The task: Lines to restate from the data below: from the one containing "of the model's" to the one containing "else if bool_decide (fmt", both included. Give them again exactly, and only them.

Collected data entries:
(* ===== verification/ModelLoad.v ===== *)
(** * Model registry and loaders

    [python/lake/engine/model_executor/models/registry.py] and [loader.py]: model
    classes by architecture, and the loaders that build a model and give it its
    weights.  Model classes, their modules and the configuration files of the
    [transformers] package are parameters.  [load_registered_model] is the loader
    [ModelRunner] is given. *)

From S2P Require Import Prelude PyDict LakeTypes ModelRunner PyStr KvcmTypes Instances.
From Stdlib Require Import Ascii.
Local Open Scope Z_scope.

(** A configuration: its architectures, and what the runner reads of it. *)
Record HFConfig : Type := mkHFConfig { architectures : option (list string); hf_model : ModelConfig }.

(** A model object: the names in its [state_dict], and the two attributes the loaders
    set. *)
Record Model : Type := mkModel {
  m_config : HFConfig;
  state_names : list string;
  loaded_weights : option (list string);
  loaded_dummy_weights : bool }.

Section registry.
(** [Cls]: a class; its constructor and its method [load_weights], given the names of
    the weights. *)
Context {Cls : Type} (construct : Cls -> HFConfig -> result lexn Model).
Context (class_load_weights : Cls -> Model -> list string -> result lexn (Model * option (list string))).
(** [getattr(importlib.import_module(module), class)] *)
Context (import_class : string -> string -> result lexn Cls).

Inductive BaseRegisteredModel : Type :=
| RegisteredModel (c : Cls)
| LazyRegisteredModel (module_name class_name : string).

Definition load_model_cls (m : BaseRegisteredModel) : result lexn Cls :=
  match m with RegisteredModel c => Ok c | LazyRegisteredModel m c => import_class m c end.

Abbreviation ModelRegistry := (dict string BaseRegisteredModel).

(** What may be passed for the class. *)
Inductive model_arg : Type := ArgClass (c : Cls) | ArgPath (s : string) | ArgOther.

(** [model_arch]: [None] when it is not a string.  A [TypeError] is [EGeneric]. *)
Definition register_model (model_arch : option string) (a : model_arg) (r : ModelRegistry) : result lexn ModelRegistry :=
  match model_arch with
  | None => Raise EGeneric
  | Some arch =>
      if bool_decide (arch = EmptyString) then Raise EGeneric
      else match a with
           | ArgPath s =>
               match split_first ":" s with
               | None => Raise EValueError
               | Some (m, c) =>
                   if bool_decide (m = EmptyString) || bool_decide (c = EmptyString) then Raise EValueError
                   else Ok (dset arch (LazyRegisteredModel m c) r)
               end
           | ArgClass c => Ok (dset arch (RegisteredModel c) r)
           | ArgOther => Raise EGeneric
           end
  end.

Fixpoint resolve_model_cls (archs : list string) (r : ModelRegistry) : result lexn (Cls * string) :=
  match archs with
  | [] => Raise ENotImplemented
  | arch :: archs =>
      match dget arch r with
      | Some m => c ← load_model_cls m; Ok (c, arch)
      | None => resolve_model_cls archs r
      end
  end.

(** The registry after the module is imported. *)
Definition default_registry : result lexn ModelRegistry :=
  register_model (Some "Qwen3ForCausalLM") (ArgPath "lake.engine.model_executor.models.qwen.qwen3:Qwen3ForCausalLM") [].

(** ** Loaders *)

Inductive Loader : Type := DummyModelLoader (weight_names : option (list string)) | DefaultModelLoader (path revision : string).

Definition get_model_loader (load_format path revision : string) : result lexn Loader :=
  if bool_decide (load_format = "dummy") then Ok (DummyModelLoader None)
  else if bool_decide (load_format = "hf") then Ok (DefaultModelLoader path revision)
  else Raise EValueError.

(** The names of the weights that are made up. *)
Definition iter_dummy_weights (names : option (list string)) (m : Model) : list string := default (state_names m) names.

Definition load_weights (c : Cls) (l : Loader) (m : Model) : result lexn (Model * option (list string)) :=
  match l with
  | DummyModelLoader names =>
      '(m', loaded) ← class_load_weights c m (iter_dummy_weights names m);
      Ok (mkModel (m_config m') (state_names m') (loaded_weights m') true, loaded)
  | DefaultModelLoader _ _ => Raise ENotImplemented
  end.

Definition load_model (l : Loader) (c : Cls) (cfg : HFConfig) : result lexn Model :=
  m ← construct c cfg;
  '(m', loaded) ← load_weights c l m;
  Ok (match loaded with
      | Some names => mkModel (m_config m') (state_names m') (Some names) (loaded_dummy_weights m')
      | None => m'
      end).

(** ** Loading by name *)

Context (path_exists : string -> bool) (from_pretrained : string -> option string -> result lexn HFConfig).

Definition load_hf_config (model_path revision : string) : result lexn HFConfig :=
  from_pretrained model_path
    (if negb (bool_decide (revision = EmptyString)) && negb (path_exists model_path) then Some revision else None).

(** With the model object, which the runner does not look into. *)
Definition load_registered (reg : ModelRegistry) (override : option HFConfig) (backend path revision fmt : string) :
    result lexn (LoadedModel * Model) :=
  cfg ← (match override with Some c => Ok c | None => load_hf_config path revision end);
  '(cls, _) ← resolve_model_cls (default [] (architectures cfg)) reg;
  loader ← get_model_loader fmt path revision;
  model ← load_model loader cls cfg;
  Ok (mkLoadedModel path revision backend fmt (bool_decide (fmt = "dummy")) (hf_model cfg), model).

Definition load_registered_model (reg : ModelRegistry) (backend path revision fmt : string) : result lexn LoadedModel :=
  '(l, _) ← load_registered reg None backend path revision fmt; Ok l.

(** ** Properties *)

(** The class of the first architecture that is registered. *)
Lemma resolve_first archs r arch m : dget arch r = Some m -> forall before, archs = before ++ [arch] ->
  (forall a, a ∈ before -> dget a r = None) -> resolve_model_cls archs r = (c ← load_model_cls m; Ok (c, arch)).
Proof.
  intros Hm before ->. induction before as [|a before IH]; intros Hn; simpl; [by rewrite Hm|].
  rewrite (Hn a) by left. apply IH. intros x Hx. apply Hn. by right.
Qed.

Lemma resolve_none archs r : (forall a, a ∈ archs -> dget a r = None) -> resolve_model_cls archs r = Raise ENotImplemented.
Proof.
  induction archs as [|a archs IH]; intros H; simpl; [done|]. rewrite (H a) by left. apply IH.
  intros x Hx. apply H. by right.
Qed.

(** A registration is found again, and later ones of other names keep it. *)
Theorem register_resolves arch a r r' : register_model (Some arch) a r = Ok r' ->
  (exists m, dget arch r' = Some m /\ resolve_model_cls [arch] r' = (c ← load_model_cls m; Ok (c, arch)) /\
     match a with
     | ArgClass c => m = RegisteredModel c
     | ArgPath s => exists md cl, m = LazyRegisteredModel md cl /\ split_first ":" s = Some (md, cl)
     | ArgOther => False
     end) /\
  forall arch', arch' <> arch -> dget arch' r' = dget arch' r.
Proof.
  unfold register_model. case_bool_decide as Hemp; [done|]. intros H.
  assert (Hr : exists m, r' = dset arch m r /\ match a with
     | ArgClass c => m = RegisteredModel c
     | ArgPath s => exists md cl, m = LazyRegisteredModel md cl /\ split_first ":" s = Some (md, cl)
     | ArgOther => False end).
  { destruct a as [c|s|]; [injection H as <-; eauto| |done].
    destruct (split_first ":" s) as [[md cl]|]; [|done]. destruct (_ || _); [done|]. injection H as <-. eauto 10. }
  destruct Hr as (m & -> & Ha). split.
  - exists m. rewrite dget_dset_eq. split; [done|]. split; [|done]. simpl. by rewrite dget_dset_eq.
  - intros arch' Hne. by rewrite dget_dset_ne.
Qed.

(** What loading answers: an unsupported architecture and an unknown format are
    refused, real weights are not implemented, and dummy weights are exactly the names
    of the model's own state, with the model marked as such. *)
Theorem load_registered_outcome reg override backend path revision fmt cfg :
  match override with Some c => Ok c | None => load_hf_config path revision end = Ok cfg ->
  match resolve_model_cls (default [] (architectures cfg)) reg with
  | Raise e => load_registered reg override backend path revision fmt = Raise e
  | Ok (cls, _) =>
      if bool_decide (fmt = "dummy") then
        forall m m' loaded, construct cls cfg = Ok m -> class_load_weights cls m (state_names m) = Ok (m', loaded) ->
        exists l model, load_registered reg override backend path revision fmt = Ok (l, model) /\
          lm_dummy l = true /\ lm_path l = path /\ lm_backend l = backend /\ lm_model l = hf_model cfg /\ loaded_dummy_weights model = true /\
          (forall names, loaded = Some names -> loaded_weights model = Some names)
      else if bool_decide (fmt = "hf") then
        forall m, construct cls cfg = Ok m -> load_registered reg override backend path revision fmt = Raise ENotImplemented
      else load_registered reg override backend path revision fmt = Raise EValueError
  end.
Proof.
  intros Hc. unfold load_registered. rewrite Hc. simpl.
  destruct (resolve_model_cls _ reg) as [[cls a]|e]; [|done]. simpl. unfold get_model_loader, load_model.
  case_bool_decide as Hf; [|case_bool_decide; [|done]].
  - intros m m' loaded Hm Hl. unfold load_weights, iter_dummy_weights. simpl. rewrite Hm. simpl. rewrite Hl. simpl.
    eexists _, _. split; [done|]. split_and!; try done; by destruct loaded.
  - intros m Hm. simpl. by rewrite Hm.
Qed.
End registry.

Output:
    of the model's own state, with the model marked as such. *)
Theorem load_registered_outcome reg override backend path revision fmt cfg :
  match override with Some c => Ok c | None => load_hf_config path revision end = Ok cfg ->
  match resolve_model_cls (default [] (architectures cfg)) reg with
  | Raise e => load_registered reg override backend path revision fmt = Raise e
  | Ok (cls, _) =>
      if bool_decide (fmt = "dummy") then
        forall m m' loaded, construct cls cfg = Ok m -> class_load_weights cls m (state_names m) = Ok (m', loaded) ->
        exists l model, load_registered reg override backend path revision fmt = Ok (l, model) /\
          lm_dummy l = true /\ lm_path l = path /\ lm_backend l = backend /\ lm_model l = hf_model cfg /\ loaded_dummy_weights model = true /\
          (forall names, loaded = Some names -> loaded_weights model = Some names)
      else if bool_decide (fmt = "hf") then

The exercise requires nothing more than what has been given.